(** * Circuit breaker of the API gateway (api-gateway-v2/main.go)

    A shallow embedding of the [CircuitBreaker] type and of its methods
    [Execute], [recordFailure], [recordSuccess] and [GetState], followed by
    the properties of the state machine.  The code embedded is the complete
    listing of the gateway, not the shortened excerpt shown earlier in the
    README.  The request handlers that call the breaker, and the handler of
    the gateway without a breaker (api-gateway-v1/main.go), follow.

    The embedding is of one sequential caller.  For such a caller the mutex
    [cb.mu] is never contended, so [Lock]/[Unlock] are kept as comments that
    delimit the two critical sections of [Execute].  Everything else that
    the methods do is an effect on a system state [Sys]: the breaker's
    fields, the outside world the wrapped operation acts on (which also
    carries the clock), the number of times the wrapped operation has been
    invoked, and the lines written to the log. *)

From Stdlib Require Import ZArith List Ascii String Bool Lia DecimalString.
Import ListNotations.
Local Open Scope Z_scope.

(** ** Machine integers and time *)

Module GoInt.

(** Go's [int] on a 64-bit platform; [time.Duration] is an [int64] too. *)
Definition min_int : Z := - 2 ^ 63.
Definition max_int : Z := 2 ^ 63 - 1.

Definition in_range (x : Z) : Prop := min_int <= x <= max_int.

(** Two's-complement wrap-around of an arithmetic result. *)
Definition wrap (x : Z) : Z := (x - min_int) mod 2 ^ 64 + min_int.

(** [x++] *)
Definition incr (x : Z) : Z := wrap (x + 1).

End GoInt.

Module GoTime.

(** An instant, in nanoseconds on the clock's time line; the zero value of
    [time.Time] is the origin. *)
Definition Time : Type := Z.
Definition zeroTime : Time := 0.

(** [time.Duration]: a signed 64-bit count of nanoseconds. *)
Definition Duration : Type := Z.
Definition Second : Duration := 1000000000.

(** [t.Sub(u)]: the difference, saturated to the range of a [Duration]. *)
Definition Sub (t u : Time) : Duration :=
  Z.max GoInt.min_int (Z.min GoInt.max_int (t - u)).

End GoTime.

Import GoTime.

(** ** The data model *)

(** [type State int] with its three constants. *)
Inductive State : Type :=
| StateClosed
| StateOpen
| StateHalfOpen.

Definition State_eqb (a b : State) : bool :=
  match a, b with
  | StateClosed, StateClosed => true
  | StateOpen, StateOpen => true
  | StateHalfOpen, StateHalfOpen => true
  | _, _ => false
  end.

(** [func (s State) String() string] *)
Definition State_String (s : State) : string :=
  match s with
  | StateClosed => "CLOSED"
  | StateOpen => "OPEN"
  | StateHalfOpen => "HALF-OPEN"
  end.

(** [type CircuitBreaker struct], without the mutex. *)
Record CircuitBreaker : Type := mkCircuitBreaker {
  state : State;
  failureCount : Z;
  successCount : Z;
  lastFailureTime : Time;
  (* Configuration *)
  maxFailures : Z;
  timeout : Duration;
  halfOpenTimeout : Duration
}.

Definition set_state (v : State) (cb : CircuitBreaker) : CircuitBreaker :=
  mkCircuitBreaker v (failureCount cb) (successCount cb) (lastFailureTime cb)
    (maxFailures cb) (timeout cb) (halfOpenTimeout cb).

Definition set_failureCount (v : Z) (cb : CircuitBreaker) : CircuitBreaker :=
  mkCircuitBreaker (state cb) v (successCount cb) (lastFailureTime cb)
    (maxFailures cb) (timeout cb) (halfOpenTimeout cb).

Definition set_successCount (v : Z) (cb : CircuitBreaker) : CircuitBreaker :=
  mkCircuitBreaker (state cb) (failureCount cb) v (lastFailureTime cb)
    (maxFailures cb) (timeout cb) (halfOpenTimeout cb).

Definition set_lastFailureTime (v : Time) (cb : CircuitBreaker)
  : CircuitBreaker :=
  mkCircuitBreaker (state cb) (failureCount cb) (successCount cb) v
    (maxFailures cb) (timeout cb) (halfOpenTimeout cb).

Definition set_halfOpenTimeout (v : Duration) (cb : CircuitBreaker)
  : CircuitBreaker :=
  mkCircuitBreaker (state cb) (failureCount cb) (successCount cb)
    (lastFailureTime cb) (maxFailures cb) (timeout cb) v.

(** Two breakers with the same configuration fields. *)
Definition same_configuration (cb cb' : CircuitBreaker) : Prop :=
  maxFailures cb' = maxFailures cb /\
  timeout cb' = timeout cb /\
  halfOpenTimeout cb' = halfOpenTimeout cb.

(** What holds of the fields of a breaker between two calls of a
    sequential caller: the threshold is a positive [int], the failure count
    is below it and is 0 outside [StateClosed], the success count is 0 or 1
    and is 0 in [StateClosed]. *)
Definition consistent (cb : CircuitBreaker) : Prop :=
  1 <= maxFailures cb <= GoInt.max_int /\
  0 <= failureCount cb < maxFailures cb /\
  0 <= successCount cb <= 1 /\
  (state cb = StateClosed -> successCount cb = 0) /\
  (state cb <> StateClosed -> failureCount cb = 0).

(** [func NewCircuitBreaker() *CircuitBreaker]; the fields the literal does
    not name take their zero values. *)
Definition NewCircuitBreaker : CircuitBreaker :=
  {| state := StateClosed;
     failureCount := 0;
     successCount := 0;
     lastFailureTime := zeroTime;
     maxFailures := 3;
     timeout := 10 * Second;
     halfOpenTimeout := 5 * Second |}.

(** The lines the breaker writes with [log.Println] / [log.Printf]. *)
Inductive LogLine : Type :=
| LogToHalfOpen          (* "Circuit breaker transitioning to HALF-OPEN" *)
| LogProbeFailed         (* "Circuit breaker: Failure in HALF-OPEN, transitioning to OPEN" *)
| LogThreshold (n : Z)   (* "Circuit breaker: Failure threshold reached (%d), transitioning to OPEN" *)
| LogProbesPassed.       (* "Circuit breaker: Successes in HALF-OPEN, transitioning to CLOSED" *)

(** The message of the error with which [Execute] refuses a call. *)
Definition openMessage : string := "circuit breaker is OPEN".

(** ** Effects

    The methods run in a state monad over [Sys].  The wrapped operation
    ([fn func() error]) acts on a world of its own and returns [None] for
    [nil] or [Some e] for the error [e]; the clock is read off the world, so
    an operation that takes time moves the clock. *)

Section Breaker.

Context {World : Type} {error : Type}.
Context (now : World -> Time).
Context (Errorf : string -> error).

Record Sys : Type := mkSys {
  breaker : CircuitBreaker;
  world : World;
  invocations : nat;          (* calls of the wrapped operation so far *)
  logged : list LogLine
}.

Definition M (A : Type) : Type := Sys -> A * Sys.

Definition ret {A : Type} (a : A) : M A := fun s => (a, s).

Definition bind {A B : Type} (m : M A) (k : A -> M B) : M B :=
  fun s => let (a, s') := m s in k a s'.

Notation "x <- m ;; k" := (bind m (fun x => k))
  (at level 61, m at next level, right associativity).
Notation "m ;; k" := (bind m (fun _ => k))
  (at level 61, right associativity).

Definition exec {A : Type} (m : M A) (s : Sys) : Sys := snd (m s).
Definition eval {A : Type} (m : M A) (s : Sys) : A := fst (m s).

Definition getCB : M CircuitBreaker := fun s => (breaker s, s).

Definition modifyCB (f : CircuitBreaker -> CircuitBreaker) : M unit :=
  fun s => (tt, mkSys (f (breaker s)) (world s) (invocations s) (logged s)).

(** [time.Now()] *)
Definition timeNow : M Time := fun s => (now (world s), s).

(** [time.Since(t)] is [time.Now().Sub(t)]. *)
Definition timeSince (t : Time) : M Duration :=
  n <- timeNow ;; ret (Sub n t).

Definition logPrintln (l : LogLine) : M unit :=
  fun s => (tt, mkSys (breaker s) (world s) (invocations s) (logged s ++ [l])).

Definition Operation : Type := World -> option error * World.

(** [fn()] *)
Definition call (fn : Operation) : M (option error) :=
  fun s => let (r, w) := fn (world s) in
           (r, mkSys (breaker s) w (S (invocations s)) (logged s)).

(** ** The methods *)

(** [func (cb *CircuitBreaker) recordFailure()] *)
Definition recordFailure : M unit :=
  modifyCB (fun cb => set_failureCount (GoInt.incr (failureCount cb)) cb) ;;
  t <- timeNow ;;
  modifyCB (set_lastFailureTime t) ;;
  cb <- getCB ;;
  if State_eqb (state cb) StateHalfOpen then
    logPrintln LogProbeFailed ;;
    modifyCB (set_state StateOpen) ;;
    modifyCB (set_failureCount 0)
  else if failureCount cb >=? maxFailures cb then
    logPrintln (LogThreshold (maxFailures cb)) ;;
    modifyCB (set_state StateOpen) ;;
    modifyCB (set_failureCount 0)
  else ret tt.

(** [func (cb *CircuitBreaker) recordSuccess()] *)
Definition recordSuccess : M unit :=
  modifyCB (set_failureCount 0) ;;
  cb <- getCB ;;
  if State_eqb (state cb) StateHalfOpen then
    modifyCB (fun cb => set_successCount (GoInt.incr (successCount cb)) cb) ;;
    cb <- getCB ;;
    if successCount cb >=? 2 then
      logPrintln LogProbesPassed ;;
      modifyCB (set_state StateClosed) ;;
      modifyCB (set_successCount 0)
    else ret tt
  else ret tt.

(** The first critical section of [Execute], from [cb.mu.Lock()] to the
    first [cb.mu.Unlock()] that is reached.  The result is [None] when the
    call returns from inside the [else] branch, and otherwise the value of
    the local [currentState]. *)
Definition Execute_enter : M (option State) :=
  (* cb.mu.Lock() *)
  cb <- getCB ;;
  proceed <-
    (if State_eqb (state cb) StateOpen then
       elapsed <- timeSince (lastFailureTime cb) ;;
       if elapsed >? timeout cb then
         logPrintln LogToHalfOpen ;;
         modifyCB (set_state StateHalfOpen) ;;
         modifyCB (set_successCount 0) ;;
         ret true
       else
         (* cb.mu.Unlock(); return fmt.Errorf(...) *)
         ret false
     else ret true) ;;
  if proceed : bool then
    cb <- getCB ;;
    (* currentState := cb.state; cb.mu.Unlock() *)
    ret (Some (state cb))
  else ret None.

(** The second critical section of [Execute], from the second
    [cb.mu.Lock()] to the deferred [cb.mu.Unlock()]: [err] is what [fn()]
    returned. *)
Definition Execute_record (err : option error) : M (option error) :=
  (* cb.mu.Lock(); defer cb.mu.Unlock() *)
  match err with
  | Some e => recordFailure ;; ret (Some e)
  | None => recordSuccess ;; ret None
  end.

(** [Execute] after the first critical section, from the test of
    [currentState] on. *)
Definition Execute_finish (currentState : State) (fn : Operation)
  : M (option error) :=
  if State_eqb currentState StateOpen then
    ret (Some (Errorf openMessage))
  else
    err <- call fn ;;
    Execute_record err.

(** [func (cb *CircuitBreaker) Execute(fn func() error) error] *)
Definition Execute (fn : Operation) : M (option error) :=
  entered <- Execute_enter ;;
  match entered with
  | None => ret (Some (Errorf openMessage))
  | Some currentState => Execute_finish currentState fn
  end.

(** [func (cb *CircuitBreaker) GetState() string] *)
Definition GetState : M string :=
  (* cb.mu.Lock(); defer cb.mu.Unlock() *)
  cb <- getCB ;;
  ret (State_String (state cb)).

(** ** Runs *)

(** The calls [Execute(fn)] for the operations of a list, one after the
    other: what each call returned and the system it left behind. *)
Fixpoint history (fns : list Operation) (s : Sys) : list (option error * Sys) :=
  match fns with
  | [] => []
  | fn :: rest =>
      let r := Execute fn s in
      r :: history rest (snd r)
  end.

(** The system after the last call of a run. *)
Fixpoint after (fns : list Operation) (s : Sys) : Sys :=
  match fns with
  | [] => s
  | fn :: rest => after rest (exec (Execute fn) s)
  end.

(** A call of a run returned an error. *)
Definition failed (r : option error * Sys) : Prop := fst r <> None.

(** A call of a run left the breaker in [StateClosed]. *)
Definition left_closed (r : option error * Sys) : Prop :=
  state (breaker (snd r)) = StateClosed.

(** Something other than the breaker acts on the world between two calls
    (time passes, the downstream service goes down or comes back). *)
Definition elsewhere (f : World -> World) (s : Sys) : Sys :=
  mkSys (breaker s) (f (world s)) (invocations s) (logged s).

End Breaker.

Arguments Sys : clear implicits.
Arguments M : clear implicits.
Arguments Operation : clear implicits.

(** ** A concrete setting

    The world is the clock alone, errors are their messages, and the
    downstream service is a switch: a call takes a fixed time and fails or
    succeeds.  The scenarios below follow the gateway's start-up
    configuration (three failures, ten seconds). *)

Module Demo.

Definition World : Type := Time.
Definition error : Type := string.

Definition now (w : World) : Time := w.
Definition Errorf (msg : string) : error := msg.

(** A call that fails after [d] nanoseconds (the HTTP client's time-out is
    two seconds). *)
Definition failing (d : Duration) : Operation World error :=
  fun w => (Some "recommendations service returned status 500"%string, w + d).

(** A call that succeeds after [d] nanoseconds. *)
Definition succeeding (d : Duration) : Operation World error :=
  fun w => (None, w + d).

◇ ◇ ◇

Your objective: Lines containing the word "then" are to be pulled from the records and copied.

Solution:
  if State_eqb (state cb) StateHalfOpen then
  else if failureCount cb >=? maxFailures cb then
  if State_eqb (state cb) StateHalfOpen then
    if successCount cb >=? 2 then
    (if State_eqb (state cb) StateOpen then
       if elapsed >? timeout cb then
  if proceed : bool then
  if State_eqb currentState StateOpen then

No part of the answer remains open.